## WHAT THE TASK ASKS
Among the records that follow, set down only the lines from the one containing "list_to_map (prod_map str id <$> fields)." to the one containing "to_value (cd_opened_at_ms c));", both included, exactly.

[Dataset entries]
——

(* ===== verification/Json.v ===== *)
(** * Json: the documents the admin API serves and [ctl] reads

    The data model of [serde_json::Value], and what [#[derive(Serialize)]] and
    [#[derive(Deserialize)]] make of the declarations of [src/server/state.rs] and
    [src/ctl/mod.rs]: an object whose keys are the field names; a struct is read from
    an object, where unknown keys are ignored, or from an array of its fields in
    order, and an [Option] field may be absent or [null]. [#[serde(flatten)]] merges
    the fields of the inner struct. *)

From S2P Require Import Prelude Text NetAddr Remote State Ledger Admin.

(** [serde_json::Number]: a [u64], or a number that is not one. *)
Inductive Number := PosInt (n : N) | NegInt (z : Z) | Float (text : bytes).

(** [serde_json::Value] *)
#[local] Unset Elimination Schemes.
Inductive Value :=
| Null
| Bool (b : bool)
| Num (n : Number)
| String (s : bytes)
| Array (l : list Value)
| Object (m : gmap bytes Value).
#[local] Set Elimination Schemes.

(** ** Writing *)

Class Serialize (A : Type) := to_value : A → Value.

#[export] Instance u64_serialize : Serialize N := λ n, Num (PosInt n).
#[export] Instance str_serialize : Serialize bytes := String.
#[export] Instance option_serialize {A} `{Serialize A} : Serialize (option A) := λ o,
  match o with Some a => to_value a | None => Null end.
#[export] Instance vec_serialize {A} `{Serialize A} : Serialize (list A) | 10 := λ l,
  Array (map to_value l).

(** The fields of a struct, in the order of its declaration. *)
Definition struct (fields : list (string * Value)) : gmap bytes Value :=
  list_to_map (prod_map str id <$> fields).

Definition server_info_fields (s : ServerInfoDto) : gmap bytes Value := struct
  [("version", to_value (si_version s)); ("listen_addr", to_value (si_listen_addr s));
   ("started_at_ms", to_value (si_started_at_ms s)); ("uptime_ms", to_value (si_uptime_ms s));
   ("client_count", to_value (si_client_count s)); ("tunnel_count", to_value (si_tunnel_count s));
   ("active_conn_count", to_value (si_active_conn_count s))].

Definition client_summary_fields (s : ClientSummaryDto) : gmap bytes Value := struct
  [("id", to_value (cs_id s)); ("remote", to_value (cs_remote s));
   ("connected_at_ms", to_value (cs_connected_at_ms s)); ("tunnel_count", to_value (cs_tunnel_count s));
   ("active_conn_count", to_value (cs_active_conn_count s)); ("total_conns", to_value (cs_total_conns s));
   ("bytes_in", to_value (cs_bytes_in s)); ("bytes_out", to_value (cs_bytes_out s))].

Definition tunnel_fields (t : TunnelDto) : gmap bytes Value := struct
  [("id", to_value (td_id t)); ("client_id", to_value (td_client_id t));
   ("direction", to_value (td_direction t)); ("kind", to_value (td_kind t));
   ("spec", to_value (td_spec t)); ("opened_at_ms", to_value (td_opened_at_ms t));
   ("active_conn_count", to_value (td_active_conn_count t)); ("total_conns", to_value (td_total_conns t));
   ("active_bytes_in", to_value (td_active_bytes_in t));
   ("active_bytes_out", to_value (td_active_bytes_out t));
   ("bytes_in", to_value (td_bytes_in t)); ("bytes_out", to_value (td_bytes_out t))].

Definition conn_fields (c : ConnDto) : gmap bytes Value := struct
  [("id", to_value (cd_id c)); ("tunnel_id", to_value (cd_tunnel_id c));
   ("client_id", to_value (cd_client_id c)); ("opened_at_ms", to_value (cd_opened_at_ms c));
   ("peer", to_value (cd_peer c)); ("bytes_in", to_value (cd_bytes_in c));
   ("bytes_out", to_value (cd_bytes_out c))].

Definition history_fields (h : HistoryEntry) : gmap bytes Value := struct
  [("client_id", to_value (hi_client_id h)); ("remote", to_value (hi_remote h));
   ("connected_at_ms", to_value (hi_connected_at_ms h));
   ("disconnected_at_ms", to_value (hi_disconnected_at_ms h)); ("reason", to_value (hi_reason h));
   ("bytes_in", to_value (hi_bytes_in h)); ("bytes_out", to_value (hi_bytes_out h));
   ("total_conns", to_value (hi_total_conns h))].

#[export] Instance ServerInfoDto_serialize : Serialize ServerInfoDto := λ s, Object (server_info_fields s).
#[export] Instance ClientSummaryDto_serialize : Serialize ClientSummaryDto := λ s,
  Object (client_summary_fields s).
#[export] Instance TunnelDto_serialize : Serialize TunnelDto := λ t, Object (tunnel_fields t).
#[export] Instance ConnDto_serialize : Serialize ConnDto := λ c, Object (conn_fields c).
#[export] Instance HistoryEntry_serialize : Serialize HistoryEntry := λ h, Object (history_fields h).

(** [#[serde(flatten)] summary] beside one more field. *)
Definition ClientDetailDto_serialize : Serialize ClientDetailDto := λ d,
  Object (<[str "tunnels" := to_value (cdt_tunnels d)]> (client_summary_fields (cdt_summary d))).
#[export] Existing Instance ClientDetailDto_serialize.
Definition TunnelDetailDto_serialize : Serialize TunnelDetailDto := λ d,
  Object (<[str "conns" := to_value (tdt_conns d)]> (tunnel_fields (tdt_summary d))).
#[export] Existing Instance TunnelDetailDto_serialize.

(** ** Reading *)

Class Deserialize (A : Type) := from_value : Value → option A.

#[export] Instance u64_deserialize : Deserialize N := λ v,
  match v with Num (PosInt n) => Some n | _ => None end.
#[export] Instance string_deserialize : Deserialize bytes := λ v,
  match v with String s => Some s | _ => None end.
#[export] Instance vec_deserialize {A} `{Deserialize A} : Deserialize (list A) | 10 := λ v,
  match v with Array l => mapM from_value l | _ => None end.

(** A constructor applied to the fields that were found. *)
Definition opt_ap {A B} (f : option (A → B)) (x : option A) : option B := g ← f; g <$> x.
#[local] Infix "<*>" := opt_ap (at level 61, left associativity).

(** The value of a field: an absent key and [null] are both [None] of an [Option]. *)
Definition field {A} `{Deserialize A} (o : option Value) : option A := v ← o; from_value v.
Definition opt_field {A} `{Deserialize A} (o : option Value) : option (option A) :=
  match o with
  | None | Some Null => Some None
  | Some v => Some <$> from_value v
  end.

(** What a derived visitor finds for each field of a struct. *)
Definition entries (names : list string) (v : Value) : option (list (option Value)) :=
  match v with
  | Object m => Some ((λ k, m !! str k) <$> names)
  | Array l => if decide (length l = length names) then Some (Some <$> l) else None
  | _ => None
  end.

(** The rows of [ctl]; [ConnRow] and [HistoryRow] have the fields of the DTOs they are
    read from, so the model uses one type for both. *)
Record TunnelRow := mkTunnelRow {
  tr_id : N; tr_client_id : N; tr_direction : bytes; tr_kind : bytes; tr_spec : bytes;
  tr_opened_at_ms : N; tr_active_conn_count : N; tr_total_conns : N; tr_bytes_in : N;
  tr_bytes_out : N }.
Record ClientDetail := mkClientDetailRow { cr_summary : ClientSummaryDto; cr_tunnels : list TunnelRow }.
Record TunnelDetail := mkTunnelDetailRow { tr_summary : TunnelRow; tr_conns : list ConnDto }.

Definition ServerInfo_deserialize : Deserialize ServerInfoDto := λ v,
  fs ← entries ["version"; "listen_addr"; "started_at_ms"; "uptime_ms"; "client_count";
                "tunnel_count"; "active_conn_count"]%string v;
  match fs with
  | [a; b; c; d; e; f; g] =>
      mkServerInfo <$> field a <*> field b <*> field c <*> field d <*> field e <*> field f <*> field g
  | _ => None
  end.
#[export] Existing Instance ServerInfo_deserialize.

Definition ClientSummary_deserialize : Deserialize ClientSummaryDto := λ v,
  fs ← entries ["id"; "remote"; "connected_at_ms"; "tunnel_count"; "active_conn_count";
                "total_conns"; "bytes_in"; "bytes_out"]%string v;
  match fs with
  | [a; b; c; d; e; f; g; h] =>
      mkClientSummary <$> field a <*> field b <*> field c <*> field d <*> field e <*> field f
        <*> field g <*> field h
  | _ => None
  end.
#[export] Existing Instance ClientSummary_deserialize.

Definition TunnelRow_deserialize : Deserialize TunnelRow := λ v,
  fs ← entries ["id"; "client_id"; "direction"; "kind"; "spec"; "opened_at_ms";
                "active_conn_count"; "total_conns"; "bytes_in"; "bytes_out"]%string v;
  match fs with
  | [a; b; c; d; e; f; g; h; i; j] =>
      mkTunnelRow <$> field a <*> field b <*> field c <*> field d <*> field e <*> field f
        <*> field g <*> field h <*> field i <*> field j
  | _ => None
  end.
#[export] Existing Instance TunnelRow_deserialize.

Definition ConnRow_deserialize : Deserialize ConnDto := λ v,
  fs ← entries ["id"; "tunnel_id"; "client_id"; "opened_at_ms"; "peer"; "bytes_in"; "bytes_out"]%string v;
  match fs with
  | [a; b; c; d; e; f; g] =>
      mkConnDto <$> field a <*> field b <*> field c <*> field d
        <*> opt_field e <*> field f <*> field g
  | _ => None
  end.
#[export] Existing Instance ConnRow_deserialize.

Definition HistoryRow_deserialize : Deserialize HistoryEntry := λ v,
  fs ← entries ["client_id"; "remote"; "connected_at_ms"; "disconnected_at_ms"; "reason";
                "bytes_in"; "bytes_out"; "total_conns"]%string v;
  match fs with
  | [a; b; c; d; e; f; g; h] =>
      mkHistory <$> field a <*> field b <*> field c <*> field d <*> field e <*> field f
        <*> field g <*> field h
  | _ => None
  end.
#[export] Existing Instance HistoryRow_deserialize.

(** A struct with a flattened field is read from an object only. *)
Definition ClientDetail_deserialize : Deserialize ClientDetail := λ v,
  match v with
  | Object m => mkClientDetailRow <$> from_value v <*> field (m !! str "tunnels")
  | _ => None
  end.
#[export] Existing Instance ClientDetail_deserialize.
Definition TunnelDetail_deserialize : Deserialize TunnelDetail := λ v,
  match v with
  | Object m => mkTunnelDetailRow <$> from_value v <*> field (m !! str "conns")
  | _ => None
  end.
#[export] Existing Instance TunnelDetail_deserialize.

(** ** What is written is read back *)

Definition tunnel_row (t : TunnelDto) : TunnelRow :=
  mkTunnelRow (td_id t) (td_client_id t) (td_direction t) (td_kind t) (td_spec t) (td_opened_at_ms t)
    (td_active_conn_count t) (td_total_conns t) (td_bytes_in t) (td_bytes_out t).
Definition client_detail (d : ClientDetailDto) : ClientDetail :=
  mkClientDetailRow (cdt_summary d) (map tunnel_row (cdt_tunnels d)).
Definition tunnel_detail (d : TunnelDetailDto) : TunnelDetail :=
  mkTunnelDetailRow (tunnel_row (tdt_summary d)) (tdt_conns d).

(** [B] reads what [A] writes as [f]. *)
Class Reads {A B} `{Serialize A, Deserialize B} (f : A → B) : Prop :=
  reads a : from_value (to_value a) = Some (f a).

#[export] Instance vec_reads {A B} `{Reads A B f} : Reads (map f).
Proof.
  intros l. unfold to_value, vec_serialize, from_value, vec_deserialize.
  induction l as [|a l IH]; [done|]. simpl. rewrite reads. simpl. by rewrite IH.
Qed.

#[export] Instance server_info_reads : Reads (@id ServerInfoDto).
Proof. intros []. vm_compute. reflexivity. Qed.
#[export] Instance client_summary_reads : Reads (@id ClientSummaryDto).
Proof. intros []. vm_compute. reflexivity. Qed.
#[export] Instance tunnel_reads : Reads tunnel_row.
Proof. intros []. vm_compute. reflexivity. Qed.
#[export] Instance conn_reads : Reads (@id ConnDto).
Proof. intros [???? [] ??]; vm_compute; reflexivity. Qed.
#[export] Instance history_reads : Reads (@id HistoryEntry).
Proof. intros []. vm_compute. reflexivity. Qed.

(** The flattened summary is found beside the list. *)
Lemma client_summary_beside (s : ClientSummaryDto) v :
  from_value (Object (<[str "tunnels" := v]> (client_summary_fields s))) = Some s.
Proof. destruct s. vm_compute. reflexivity. Qed.
Lemma tunnel_beside (t : TunnelDto) v :
  from_value (Object (<[str "conns" := v]> (tunnel_fields t))) = Some (tunnel_row t).
Proof. destruct t. vm_compute. reflexivity. Qed.

#[export] Instance client_detail_reads : Reads client_detail.
Proof.
  intros [s ts]. unfold to_value, ClientDetailDto_serialize, from_value at 1, ClientDetail_deserialize.
  cbn [cdt_summary cdt_tunnels]. rewrite client_summary_beside, lookup_insert_eq.
  unfold field. cbn [mbind option_bind]. by rewrite (reads (f := map tunnel_row)).
Qed.

#[export] Instance tunnel_detail_reads : Reads tunnel_detail.
Proof.
  intros [t cs]. unfold to_value, TunnelDetailDto_serialize, from_value at 1, TunnelDetail_deserialize.
  cbn [tdt_summary tdt_conns]. rewrite tunnel_beside, lookup_insert_eq.
  unfold field. cbn [mbind option_bind]. rewrite (reads (f := map (@id ConnDto))).
  unfold tunnel_detail. cbn. by rewrite map_id.
Qed.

——

## EXERCISE OUTPUT
  list_to_map (prod_map str id <$> fields).

Definition server_info_fields (s : ServerInfoDto) : gmap bytes Value := struct
  [("version", to_value (si_version s)); ("listen_addr", to_value (si_listen_addr s));
   ("started_at_ms", to_value (si_started_at_ms s)); ("uptime_ms", to_value (si_uptime_ms s));
   ("client_count", to_value (si_client_count s)); ("tunnel_count", to_value (si_tunnel_count s));
   ("active_conn_count", to_value (si_active_conn_count s))].

Definition client_summary_fields (s : ClientSummaryDto) : gmap bytes Value := struct
  [("id", to_value (cs_id s)); ("remote", to_value (cs_remote s));
   ("connected_at_ms", to_value (cs_connected_at_ms s)); ("tunnel_count", to_value (cs_tunnel_count s));
   ("active_conn_count", to_value (cs_active_conn_count s)); ("total_conns", to_value (cs_total_conns s));
   ("bytes_in", to_value (cs_bytes_in s)); ("bytes_out", to_value (cs_bytes_out s))].

Definition tunnel_fields (t : TunnelDto) : gmap bytes Value := struct
  [("id", to_value (td_id t)); ("client_id", to_value (td_client_id t));
   ("direction", to_value (td_direction t)); ("kind", to_value (td_kind t));
   ("spec", to_value (td_spec t)); ("opened_at_ms", to_value (td_opened_at_ms t));
   ("active_conn_count", to_value (td_active_conn_count t)); ("total_conns", to_value (td_total_conns t));
   ("active_bytes_in", to_value (td_active_bytes_in t));
   ("active_bytes_out", to_value (td_active_bytes_out t));
   ("bytes_in", to_value (td_bytes_in t)); ("bytes_out", to_value (td_bytes_out t))].

Definition conn_fields (c : ConnDto) : gmap bytes Value := struct
  [("id", to_value (cd_id c)); ("tunnel_id", to_value (cd_tunnel_id c));
   ("client_id", to_value (cd_client_id c)); ("opened_at_ms", to_value (cd_opened_at_ms c));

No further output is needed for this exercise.